- Exercise details -
Find every line in the records below that holds the word "mksmall", and copy it out.

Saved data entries
--------------------
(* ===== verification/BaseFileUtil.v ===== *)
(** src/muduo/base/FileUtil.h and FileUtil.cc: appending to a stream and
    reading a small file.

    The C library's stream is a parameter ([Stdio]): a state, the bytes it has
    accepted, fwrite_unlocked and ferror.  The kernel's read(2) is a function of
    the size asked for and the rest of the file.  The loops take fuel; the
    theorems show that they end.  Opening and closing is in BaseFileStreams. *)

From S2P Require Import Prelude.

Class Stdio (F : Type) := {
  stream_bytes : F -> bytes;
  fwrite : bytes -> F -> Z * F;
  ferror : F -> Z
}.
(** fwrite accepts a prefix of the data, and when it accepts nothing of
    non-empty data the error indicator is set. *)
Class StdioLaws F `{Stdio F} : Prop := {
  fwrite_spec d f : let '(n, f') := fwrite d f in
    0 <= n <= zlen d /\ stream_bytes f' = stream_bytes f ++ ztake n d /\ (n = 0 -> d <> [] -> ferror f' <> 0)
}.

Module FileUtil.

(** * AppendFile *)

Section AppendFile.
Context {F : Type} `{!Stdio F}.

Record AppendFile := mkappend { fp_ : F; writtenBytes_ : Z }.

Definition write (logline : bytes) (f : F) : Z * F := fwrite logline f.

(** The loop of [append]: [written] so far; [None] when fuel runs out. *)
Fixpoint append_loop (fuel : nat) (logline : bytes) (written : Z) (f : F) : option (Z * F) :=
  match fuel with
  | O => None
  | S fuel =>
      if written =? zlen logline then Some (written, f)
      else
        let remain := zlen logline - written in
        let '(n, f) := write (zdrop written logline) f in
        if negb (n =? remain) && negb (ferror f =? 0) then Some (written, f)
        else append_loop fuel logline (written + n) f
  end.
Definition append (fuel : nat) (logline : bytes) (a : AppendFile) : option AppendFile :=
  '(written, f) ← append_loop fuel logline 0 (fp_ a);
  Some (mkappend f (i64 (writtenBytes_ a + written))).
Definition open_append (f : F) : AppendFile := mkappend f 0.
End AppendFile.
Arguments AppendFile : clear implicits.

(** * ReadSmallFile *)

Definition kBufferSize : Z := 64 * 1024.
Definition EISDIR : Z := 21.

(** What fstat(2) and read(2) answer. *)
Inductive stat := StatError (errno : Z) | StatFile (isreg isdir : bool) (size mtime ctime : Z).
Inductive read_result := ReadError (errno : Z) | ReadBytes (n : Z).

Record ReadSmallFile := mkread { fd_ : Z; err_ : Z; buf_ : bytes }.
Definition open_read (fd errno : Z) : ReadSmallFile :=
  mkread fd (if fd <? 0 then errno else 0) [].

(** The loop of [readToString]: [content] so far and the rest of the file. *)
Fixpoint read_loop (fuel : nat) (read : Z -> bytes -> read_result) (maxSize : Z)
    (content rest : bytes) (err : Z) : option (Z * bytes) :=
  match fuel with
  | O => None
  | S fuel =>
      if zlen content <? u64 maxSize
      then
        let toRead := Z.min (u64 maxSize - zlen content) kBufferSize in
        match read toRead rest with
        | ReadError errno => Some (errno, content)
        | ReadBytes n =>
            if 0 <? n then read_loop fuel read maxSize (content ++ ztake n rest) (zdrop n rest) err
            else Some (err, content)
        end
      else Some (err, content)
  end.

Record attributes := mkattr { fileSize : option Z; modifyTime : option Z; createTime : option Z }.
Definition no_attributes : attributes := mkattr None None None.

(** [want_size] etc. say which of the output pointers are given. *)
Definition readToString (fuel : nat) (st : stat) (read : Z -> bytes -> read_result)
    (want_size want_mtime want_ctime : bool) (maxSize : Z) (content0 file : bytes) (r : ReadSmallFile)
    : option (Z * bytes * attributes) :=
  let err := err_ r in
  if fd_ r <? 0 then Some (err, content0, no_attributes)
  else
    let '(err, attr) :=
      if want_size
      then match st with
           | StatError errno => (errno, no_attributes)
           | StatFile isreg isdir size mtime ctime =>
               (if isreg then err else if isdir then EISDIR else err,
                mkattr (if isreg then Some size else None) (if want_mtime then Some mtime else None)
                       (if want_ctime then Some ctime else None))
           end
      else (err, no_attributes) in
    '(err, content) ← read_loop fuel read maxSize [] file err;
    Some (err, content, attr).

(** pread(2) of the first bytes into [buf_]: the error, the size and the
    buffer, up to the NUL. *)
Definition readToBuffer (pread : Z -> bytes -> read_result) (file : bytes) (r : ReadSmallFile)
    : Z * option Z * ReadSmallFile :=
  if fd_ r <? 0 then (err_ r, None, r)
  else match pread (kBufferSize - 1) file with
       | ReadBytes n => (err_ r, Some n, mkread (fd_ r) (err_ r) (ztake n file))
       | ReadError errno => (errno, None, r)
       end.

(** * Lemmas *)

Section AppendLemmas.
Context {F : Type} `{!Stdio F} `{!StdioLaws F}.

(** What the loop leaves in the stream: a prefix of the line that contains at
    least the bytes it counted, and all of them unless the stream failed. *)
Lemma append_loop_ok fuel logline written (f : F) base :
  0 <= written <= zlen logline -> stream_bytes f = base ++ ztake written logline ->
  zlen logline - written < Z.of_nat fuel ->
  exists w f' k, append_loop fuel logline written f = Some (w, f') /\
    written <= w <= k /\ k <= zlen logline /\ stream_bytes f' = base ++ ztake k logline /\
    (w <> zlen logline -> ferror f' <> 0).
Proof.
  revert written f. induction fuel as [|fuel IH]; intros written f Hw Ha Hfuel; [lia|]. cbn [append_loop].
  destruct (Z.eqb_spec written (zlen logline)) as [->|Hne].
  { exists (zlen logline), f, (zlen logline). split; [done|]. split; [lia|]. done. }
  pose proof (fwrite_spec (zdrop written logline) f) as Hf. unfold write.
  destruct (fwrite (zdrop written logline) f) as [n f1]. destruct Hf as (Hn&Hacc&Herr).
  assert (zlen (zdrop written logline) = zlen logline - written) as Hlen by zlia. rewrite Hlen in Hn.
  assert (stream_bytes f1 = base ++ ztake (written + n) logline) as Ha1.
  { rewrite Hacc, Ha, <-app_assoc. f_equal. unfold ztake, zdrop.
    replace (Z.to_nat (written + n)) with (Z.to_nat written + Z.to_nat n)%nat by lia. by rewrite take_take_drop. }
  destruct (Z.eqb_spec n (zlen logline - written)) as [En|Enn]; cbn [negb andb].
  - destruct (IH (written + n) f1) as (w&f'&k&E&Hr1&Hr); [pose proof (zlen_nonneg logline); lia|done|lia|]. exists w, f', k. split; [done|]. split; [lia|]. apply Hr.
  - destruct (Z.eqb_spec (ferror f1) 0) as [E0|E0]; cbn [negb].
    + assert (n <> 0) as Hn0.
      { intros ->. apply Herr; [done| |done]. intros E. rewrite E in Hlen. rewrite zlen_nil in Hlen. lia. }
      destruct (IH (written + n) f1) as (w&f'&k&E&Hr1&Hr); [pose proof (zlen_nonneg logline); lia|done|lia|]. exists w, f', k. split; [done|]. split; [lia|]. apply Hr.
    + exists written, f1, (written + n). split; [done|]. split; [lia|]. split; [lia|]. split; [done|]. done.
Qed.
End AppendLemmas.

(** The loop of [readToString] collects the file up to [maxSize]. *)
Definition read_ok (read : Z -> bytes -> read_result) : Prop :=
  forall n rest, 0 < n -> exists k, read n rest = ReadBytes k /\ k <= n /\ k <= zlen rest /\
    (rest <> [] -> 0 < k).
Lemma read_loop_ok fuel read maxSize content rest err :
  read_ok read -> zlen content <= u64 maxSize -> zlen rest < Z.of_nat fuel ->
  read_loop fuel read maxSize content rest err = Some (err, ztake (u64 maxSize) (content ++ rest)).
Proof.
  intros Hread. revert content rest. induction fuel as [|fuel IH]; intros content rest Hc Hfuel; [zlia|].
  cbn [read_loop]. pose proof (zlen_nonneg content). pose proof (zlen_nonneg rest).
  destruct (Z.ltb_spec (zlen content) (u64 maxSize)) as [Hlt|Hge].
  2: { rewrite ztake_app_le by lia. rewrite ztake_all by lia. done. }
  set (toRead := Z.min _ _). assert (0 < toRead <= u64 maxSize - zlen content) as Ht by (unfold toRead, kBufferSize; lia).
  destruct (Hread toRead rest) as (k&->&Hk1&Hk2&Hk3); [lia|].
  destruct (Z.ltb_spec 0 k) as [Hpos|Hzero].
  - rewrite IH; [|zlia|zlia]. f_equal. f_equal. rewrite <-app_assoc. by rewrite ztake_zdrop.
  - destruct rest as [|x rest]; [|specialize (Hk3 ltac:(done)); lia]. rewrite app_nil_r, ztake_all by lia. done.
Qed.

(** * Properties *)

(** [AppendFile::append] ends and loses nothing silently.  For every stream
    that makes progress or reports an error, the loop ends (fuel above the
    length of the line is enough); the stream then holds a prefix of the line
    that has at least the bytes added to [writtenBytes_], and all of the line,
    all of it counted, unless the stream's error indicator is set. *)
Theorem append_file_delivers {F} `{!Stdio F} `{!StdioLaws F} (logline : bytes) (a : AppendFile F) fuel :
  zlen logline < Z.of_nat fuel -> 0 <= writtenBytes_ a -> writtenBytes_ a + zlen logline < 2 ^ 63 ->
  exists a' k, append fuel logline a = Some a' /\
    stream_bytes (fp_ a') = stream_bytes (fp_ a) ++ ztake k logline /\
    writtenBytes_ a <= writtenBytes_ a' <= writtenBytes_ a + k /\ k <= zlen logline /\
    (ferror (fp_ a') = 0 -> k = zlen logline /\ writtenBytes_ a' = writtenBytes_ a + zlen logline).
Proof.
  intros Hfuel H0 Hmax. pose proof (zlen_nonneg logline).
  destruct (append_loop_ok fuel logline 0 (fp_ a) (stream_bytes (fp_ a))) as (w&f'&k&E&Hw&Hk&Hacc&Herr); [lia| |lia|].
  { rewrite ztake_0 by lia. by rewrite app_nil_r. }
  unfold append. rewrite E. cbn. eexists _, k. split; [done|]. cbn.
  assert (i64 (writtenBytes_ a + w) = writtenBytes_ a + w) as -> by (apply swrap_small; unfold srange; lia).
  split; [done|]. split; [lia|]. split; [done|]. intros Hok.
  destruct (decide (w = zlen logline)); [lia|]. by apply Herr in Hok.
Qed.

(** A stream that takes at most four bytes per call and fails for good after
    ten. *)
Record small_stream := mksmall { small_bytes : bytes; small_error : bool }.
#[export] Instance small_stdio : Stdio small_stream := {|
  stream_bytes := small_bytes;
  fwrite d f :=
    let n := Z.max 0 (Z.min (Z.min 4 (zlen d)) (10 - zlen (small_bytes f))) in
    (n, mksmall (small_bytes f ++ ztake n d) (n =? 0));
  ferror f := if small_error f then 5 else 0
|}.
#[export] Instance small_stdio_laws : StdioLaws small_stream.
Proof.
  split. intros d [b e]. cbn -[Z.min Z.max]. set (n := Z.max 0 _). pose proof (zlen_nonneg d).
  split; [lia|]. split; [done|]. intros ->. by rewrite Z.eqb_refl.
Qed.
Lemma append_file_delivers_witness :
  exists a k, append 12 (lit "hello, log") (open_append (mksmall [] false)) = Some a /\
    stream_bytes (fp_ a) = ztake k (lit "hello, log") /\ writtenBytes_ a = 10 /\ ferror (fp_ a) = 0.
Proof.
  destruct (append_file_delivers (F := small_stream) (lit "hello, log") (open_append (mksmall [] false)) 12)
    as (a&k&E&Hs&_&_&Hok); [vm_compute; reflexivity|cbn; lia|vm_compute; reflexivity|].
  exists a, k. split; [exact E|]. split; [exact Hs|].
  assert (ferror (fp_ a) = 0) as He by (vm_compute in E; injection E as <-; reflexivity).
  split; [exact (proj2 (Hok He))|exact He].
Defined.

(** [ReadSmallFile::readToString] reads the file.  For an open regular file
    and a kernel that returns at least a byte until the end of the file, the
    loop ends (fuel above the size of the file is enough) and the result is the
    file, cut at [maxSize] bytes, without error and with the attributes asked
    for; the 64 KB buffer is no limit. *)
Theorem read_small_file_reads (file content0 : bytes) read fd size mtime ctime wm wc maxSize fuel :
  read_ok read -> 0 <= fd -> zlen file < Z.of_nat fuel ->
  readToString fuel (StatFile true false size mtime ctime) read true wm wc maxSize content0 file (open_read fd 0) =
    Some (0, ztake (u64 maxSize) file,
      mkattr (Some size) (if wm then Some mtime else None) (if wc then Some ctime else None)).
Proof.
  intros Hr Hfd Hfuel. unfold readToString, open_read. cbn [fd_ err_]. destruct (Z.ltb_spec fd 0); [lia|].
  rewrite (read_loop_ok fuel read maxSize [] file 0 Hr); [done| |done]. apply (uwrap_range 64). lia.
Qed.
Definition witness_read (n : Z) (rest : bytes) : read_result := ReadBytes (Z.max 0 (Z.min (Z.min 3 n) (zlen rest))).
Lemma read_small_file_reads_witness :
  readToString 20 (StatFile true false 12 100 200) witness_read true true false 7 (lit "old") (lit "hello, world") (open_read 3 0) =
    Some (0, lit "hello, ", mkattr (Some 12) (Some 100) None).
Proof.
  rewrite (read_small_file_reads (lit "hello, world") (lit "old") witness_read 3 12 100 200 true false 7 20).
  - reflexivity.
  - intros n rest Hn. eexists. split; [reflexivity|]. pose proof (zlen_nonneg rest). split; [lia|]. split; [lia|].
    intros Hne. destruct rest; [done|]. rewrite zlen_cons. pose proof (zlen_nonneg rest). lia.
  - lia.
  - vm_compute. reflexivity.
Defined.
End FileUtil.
--------------------
- Exercise solution -
Record small_stream := mksmall { small_bytes : bytes; small_error : bool }.
    (n, mksmall (small_bytes f ++ ztake n d) (n =? 0));
  exists a k, append 12 (lit "hello, log") (open_append (mksmall [] false)) = Some a /\
  destruct (append_file_delivers (F := small_stream) (lit "hello, log") (open_append (mksmall [] false)) 12)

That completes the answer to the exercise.